Jonathan Cameron jic23 at cam.ac.uk
Thu Jul 24 14:20:07 CEST 2008


Dear Ben,
>> In particular, what I think would be worthy would be:
>> * Up to 3 pre-defined axes (X, Y, Z) - that's provided by your current  
>> version of industrialio
>> * If the accelerometer is soldered on the computer, define once for all  
>> to which _physical_ movement corresponds which axis (eg: a laptop on its  
>> normal position going up has axis Z increasing).
>> * Free fall event. Either it's hardware detected, or the accelerometer  
>> infrastructure will detect it in software.
>> * For each axis, what is the maximum and minimum bound and the unit -  
>> Probably worthy for the whole ADC infrastructure
>> * Joystick emulation (calibrated so that when the computer is not  
>> moving, all the values are at 0).

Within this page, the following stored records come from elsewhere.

Lemma wrap_iterator_law d m : wrap_holds d m → ∃ l, utxo_iterator d = Ok l ∧ l ≡ₚ map_to_list m.
Proof.
  intros (c & Hc & Hr). simpl. unfold wrap_utxo_iterator.
  destruct (prefix_law _ _ utxo_prefix Hc) as (l & -> & Hl). cbn [rbind].
  assert (∀ kv, kv ∈ l ↔ c !! kv.1 = Some kv.2 ∧ utxo_prefix `prefix_of` kv.1) as Hin.
  { intros [key b]. by rewrite Hl, elem_of_map_to_list, map_lookup_filter_Some. }
  destruct (mapM decode_entry l) as [l'|] eqn:Hm.
  - exists l'. split; [done|]. apply mapM_Some in Hm.
    assert (l.*1 = utxo_key <$> l'.*1 ∧ ∀ kv, kv ∈ l' → m !! kv.1 = Some kv.2) as [Hkeys Hsound].
    { assert (∀ kv, kv ∈ l → c !! kv.1 = Some kv.2 ∧ utxo_prefix `prefix_of` kv.1) as Hl1 by apply Hin.
      clear Hl Hin. induction Hm as [|[key b] [k u] l l' Hd _ IH]; [split; [done|by intros ? ?%elem_of_nil]|].
      destruct IH as [IH1 IH2]; [intros kv Hkv; apply Hl1; by right|].
      destruct (Hl1 (key, b)) as [Hb Hp]; [by left|].
      destruct (rep_entry c m key b Hr Hp Hb) as (k' & u' & Hk' & -> & Hu' & Hd').
      rewrite (decode_entry_key k' b u' Hk' Hd') in Hd. simplify_eq/=. split; [by rewrite IH1|].
      intros kv [->|?]%elem_of_cons; [done|by apply IH2]. }
    assert (NoDup l'.*1) as Hnd.
    { apply (NoDup_fmap_1 utxo_key). rewrite <-Hkeys, Hl. apply NoDup_fst_map_to_list. }
    apply NoDup_Permutation; [by apply NoDup_fmap_1 in Hnd|apply NoDup_map_to_list|].
    intros [k u]. rewrite elem_of_map_to_list. split; [by apply Hsound|]. intros Hu.
    pose proof (rep_valid c m Hr k (mk_is_Some _ _ Hu)) as Hk.
    pose proof (rep_lookup c m Hr k Hk) as Hlk. rewrite Hu in Hlk. destruct Hlk as (b & Hb & Hd).
    assert ((utxo_key k, b) ∈ l) as Hkb by (apply Hin; split; [done|apply utxo_key_prefix]).
    apply list_elem_of_lookup_1 in Hkb as [i Hi].
    destruct (Forall2_lookup_l _ _ _ _ _ Hm Hi) as (kv & Hkv & Hdec).
    rewrite (decode_entry_key k b u Hk Hd) in Hdec. injection Hdec as <-. by eapply list_elem_of_lookup_2.
  - exfalso. apply mapM_None in Hm. apply Exists_exists in Hm as ([key b] & Hkb & Hd).
    apply Hin in Hkb as [Hb Hp]. destruct (rep_entry c m key b Hr Hp Hb) as (k & u & Hk & -> & Hu & Hdb).
    by rewrite (decode_entry_key k b u Hk Hdb) in Hd.
Qed.
(** ** Weights *)

Definition body_weight (n o : nat) (dro : option DataRequestOutput) : Z :=
  match dro with
  | Some d => dr_tx_weight (MkDR (replicate n input_default) (replicate o output_default) d [])
  | None => vt_weight (MkVT (replicate n input_default) (replicate o output_default) [])
  end.
Lemma calculate_weight_Ok n o dro max w :
  calculate_weight n o dro max = Ok w → w = body_weight n o dro ∧ w ≤ max.
Proof. unfold calculate_weight, body_weight. destruct dro; case_decide; intros [= <-]; split; (done || lia). Qed.
Lemma calculate_weight_total n o dro max : calculate_weight n o dro max ≠ Panic.
Proof. unfold calculate_weight. destruct dro; by case_decide. Qed.

Lemma dr_weight_nonneg d : 0 ≤ dr_weight d.
Proof.
  unfold dr_weight, sat_add. rewrite request_weight_exact. unfold request_size, filters_size.
  pose proof (zsum_fmap_nonneg retrieve_size (retrieve (data_request d)) retrieve_size_nonneg).
  pose proof (λ l, zsum_fmap_nonneg filter_size l filter_size_nonneg) as Hf.
  pose proof (Hf (agg_filters (aggregate (data_request d)))).
  pose proof (Hf (tally_filters (rad_tally (data_request d)))). unfold_moduli. lia.
Qed.
Definition dro_ok (dro : option DataRequestOutput) : Prop :=
  match dro with Some d => 0 ≤ witnesses d ∧ 0 ≤ witness_reward d ∧ 0 ≤ commit_and_reveal_fee d | None => True end.
Lemma extra_weight_nonneg d : 0 ≤ witnesses d → 0 ≤ extra_weight d.
Proof.
  unfold extra_weight, sat_add, sat_mul, COMMIT_WEIGHT, REVEAL_WEIGHT, BETA, OUTPUT_SIZE, TALLY_WEIGHT. unfold_moduli. lia.
Qed.

Lemma sat_add_mono m a b a' b' : a ≤ a' → b ≤ b' → sat_add m a b ≤ sat_add m a' b'.
Proof. unfold sat_add. lia. Qed.
Lemma sat_mul_le_mono m a a' b : 0 ≤ b → a ≤ a' → sat_mul m a b ≤ sat_mul m a' b.
Proof. unfold sat_mul. nia. Qed.

Ltac weights :=
  unfold body_weight, dr_tx_weight, vt_weight, sat_add, sat_mul, len_u32, INPUT_SIZE, OUTPUT_SIZE, ALPHA, GAMMA;
  cbn [d_inputs d_outputs d_output vt_inputs vt_outputs]; rewrite ?length_replicate; unfold_moduli; lia.

(** Without saturation each input adds its size. *)
Lemma body_weight_exact n o dro :
  dro_ok dro → body_weight n o dro < U32 - 1 →
  body_weight n o dro = INPUT_SIZE * Z.of_nat n + body_weight 0 o dro ∧ 0 ≤ body_weight 0 o dro.
Proof.
  intros Hd. destruct dro as [d|].
  - destruct Hd as [Hw _]. pose proof (dr_weight_nonneg d). pose proof (extra_weight_nonneg d Hw). weights.
  - weights.
Qed.
Lemma body_weight_mono n n' o o' dro :
  (n ≤ n')%nat → (o ≤ o')%nat → body_weight n o dro ≤ body_weight n' o' dro.
Proof.
  intros Hn Ho. unfold body_weight, dr_tx_weight, vt_weight.
  destruct dro as [d|]; cbn [d_inputs d_outputs d_output vt_inputs vt_outputs]; rewrite !length_replicate;
    repeat first [apply sat_add_mono | apply sat_mul_le_mono; [done|] | by unfold len_u32; lia | done].
Qed.

(** ** The search for a relative fee *)

Lemma into_absolute_bounds p w : 0 ≤ into_absolute p w < U64.
Proof. apply f64_to_bounds. unfold_moduli. lia. Qed.
Lemma into_absolute_mono p w1 w2 : 0 < w1 ≤ w2 → w2 < U32 → into_absolute p w1 ≤ into_absolute p w2.
Proof. intros. apply f64_mul_mono; unfold_moduli; lia. Qed.

Section fee.
Context (outputs : list ValueTransferOutput) (dro : option DataRequestOutput) (max_weight value : Z).
Context (Hd : dro_ok dro) (Hmax : max_weight < U32 - 1) (Hv : 0 ≤ value).

Abbreviation wt n := (body_weight n (length outputs + 1) dro).

Definition settled (fee : Z) (i : TransactionInfo) : Prop :=
  i = MkTxInfo fee (let l := pick val (value + fee) payers in MkCollected l (out <$> l) (zsum (val <$> l))) value outputs
  ∧ 0 < value + fee ≤ zsum (val <$> payers).

Lemma take_amount fee col :
  0 ≤ fee → take_enough_utxos c (value + fee) timestamp limit strategy = Ok col →
  settled fee (MkTxInfo fee col value outputs).
Proof.
  intros Hf Ht. destruct (decide (value + fee = 0)) as [H0|H0].
  { unfold take_enough_utxos in Ht. by rewrite decide_True in Ht. }
  rewrite take_enough_spec in Ht by lia. case_decide; [|done]. injection Ht as <-. split; [done|lia].
Qed.

Lemma relative_fee_loop_spec p iterations : ∀ n,
  (0 < n)%nat → wt n ≤ max_weight → 1 + (max_weight - wt n) / INPUT_SIZE ≤ Z.of_nat iterations →
  (∀ i, settled (into_absolute p (wt n)) i → (n ≤ length (pointers (ti_inputs i)))%nat) →
  match relative_fee_loop c outputs dro p timestamp limit strategy max_weight value iterations (wt n) with
  | Panic => False
  | Ok i => let w := wt (length (pointers (ti_inputs i))) in settled (into_absolute p w) i ∧ w ≤ max_weight
  | Err e => True
  end.
Proof.
  induction iterations as [|iterations IH]; intros n Hn Hle Hit Hprog.
  { exfalso. unfold INPUT_SIZE in Hit. pose proof (Z.div_pos (max_weight - wt n) 133). lia. }
  cbn [relative_fee_loop]. set (fee := into_absolute p (wt n)) in *. pose proof (into_absolute_bounds p (wt n)) as Hfee. fold fee in Hfee.
  unfold checked_add. case_decide as Hfits; [|done]. cbn [ok_or rbind].
  destruct (take_enough_utxos c (value + fee) timestamp limit strategy) as [col| |] eqn:Ht; cbn [rbind]; [|done|].
  2:{ destruct (decide (value + fee = 0)); [unfold take_enough_utxos in Ht; by rewrite decide_True in Ht|].
      rewrite take_enough_spec in Ht by lia. by case_decide. }
  apply take_amount in Ht; [|lia]. specialize (Hprog _ Ht). cbn [ti_inputs] in Hprog. set (n' := length (pointers col)) in *.
  destruct (calculate_weight n' _ dro max_weight) as [w'| |] eqn:Hw; cbn [rbind]; [|done|by apply calculate_weight_total in Hw].
  apply calculate_weight_Ok in Hw as [-> Hw']. pose proof (body_weight_mono n n' (length outputs + 1) (length outputs + 1) dro Hprog ltac:(lia)) as Hmono.
  case_decide as Heq.
  - cbn [ti_inputs]. fold n'. rewrite Heq. fold fee. by split.
  - destruct (body_weight_exact n (length outputs + 1) dro Hd) as [E1 P1]; [lia|].
    destruct (body_weight_exact n' (length outputs + 1) dro Hd) as [E2 _]; [lia|].
    assert (n < n')%nat as Hlt by (unfold INPUT_SIZE in *; lia).
    apply IH; [lia|done| |].
    + assert ((max_weight - wt n') / INPUT_SIZE + 1 ≤ (max_weight - wt n) / INPUT_SIZE); [|lia].
      rewrite <-Z.div_add by done. apply Z.div_le_mono; unfold INPUT_SIZE in *; [done|lia].
    + intros i [Hi _]. rewrite Hi. cbn [ti_inputs pointers]. destruct Ht as [Hcol _]. injection Hcol as Hcol.
      assert (n' = length (pick val (value + fee) payers)) as Hn' by (unfold n'; by rewrite Hcol).
      rewrite Hn' at 1. apply pick_mono, Zplus_le_compat_l, into_absolute_mono; [|lia]. unfold INPUT_SIZE in *. lia.
Qed.
End fee.

(** ** Building inputs and outputs *)

Definition dr_total (dro : option DataRequestOutput) : Z :=
  match dro with Some d => (witness_reward d + commit_and_reveal_fee d + commit_and_reveal_fee d) * witnesses d | None => 0 end.
(** What the outputs of a transaction cost. *)
Definition cost (outputs : list ValueTransferOutput) (dro : option DataRequestOutput) : Z :=
  zsum (out_value <$> outputs) + dr_total dro.

Lemma payers_le : zsum (val <$> payers) ≤ zsum (val <$> ps).
Proof.
  unfold payers. pose proof val_nonneg as Hv. clear Hls. induction ps as [|k l IH]; [done|].
  assert (∀ k', k' ∈ l → 0 ≤ val k') as Hv' by (intros k' ?; apply Hv; by right).
  pose proof (Hv k ltac:(by left)). rewrite filter_cons. case_decide; rewrite ?zsum_cons; specialize (IH Hv'); lia.
Qed.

All the current drivers have it.
> 
> I think if we're trying to make something that will cover a number
> of device classes, we need to be more like HID and have a system
> that reports and possibly records the following:
Ok, this is the key disagreement at the moment on the approach to be
taken here.  I'd again argue that the purpose of events in this subsys
are very different from what you describing.  Events tend to indicate
that something has happened (eg. the Free fall even mentioned above),
not that the current value of something is x.  It may be that we
will have devices that do indeed act closer to you conventional
user interface device and provide (x moved to 103 etc).  If we
do then this may all need rethinking.
 
> 1) What data is possible to be returned from each event, with the
>    units, magnitude and any scale applied by the device sending.
> 
> 2) Each event should be able to report a number of items, so that
>    if the sensor reports X/Y/Z in one go, there is just a single
>    event containing those values.
Agreed.
 
> 3) A well defined set of information that can be read (like #1)
>    that can provide details of the device and how it relates to
>    the environment it is in.
Indeed, this is crucial and probably forms the next element of the
code to be written.  At the moment I'm inclined to go with an approach
similar to the input subsystem with it's proc interface that provides
a nice machine readable description of device functionality.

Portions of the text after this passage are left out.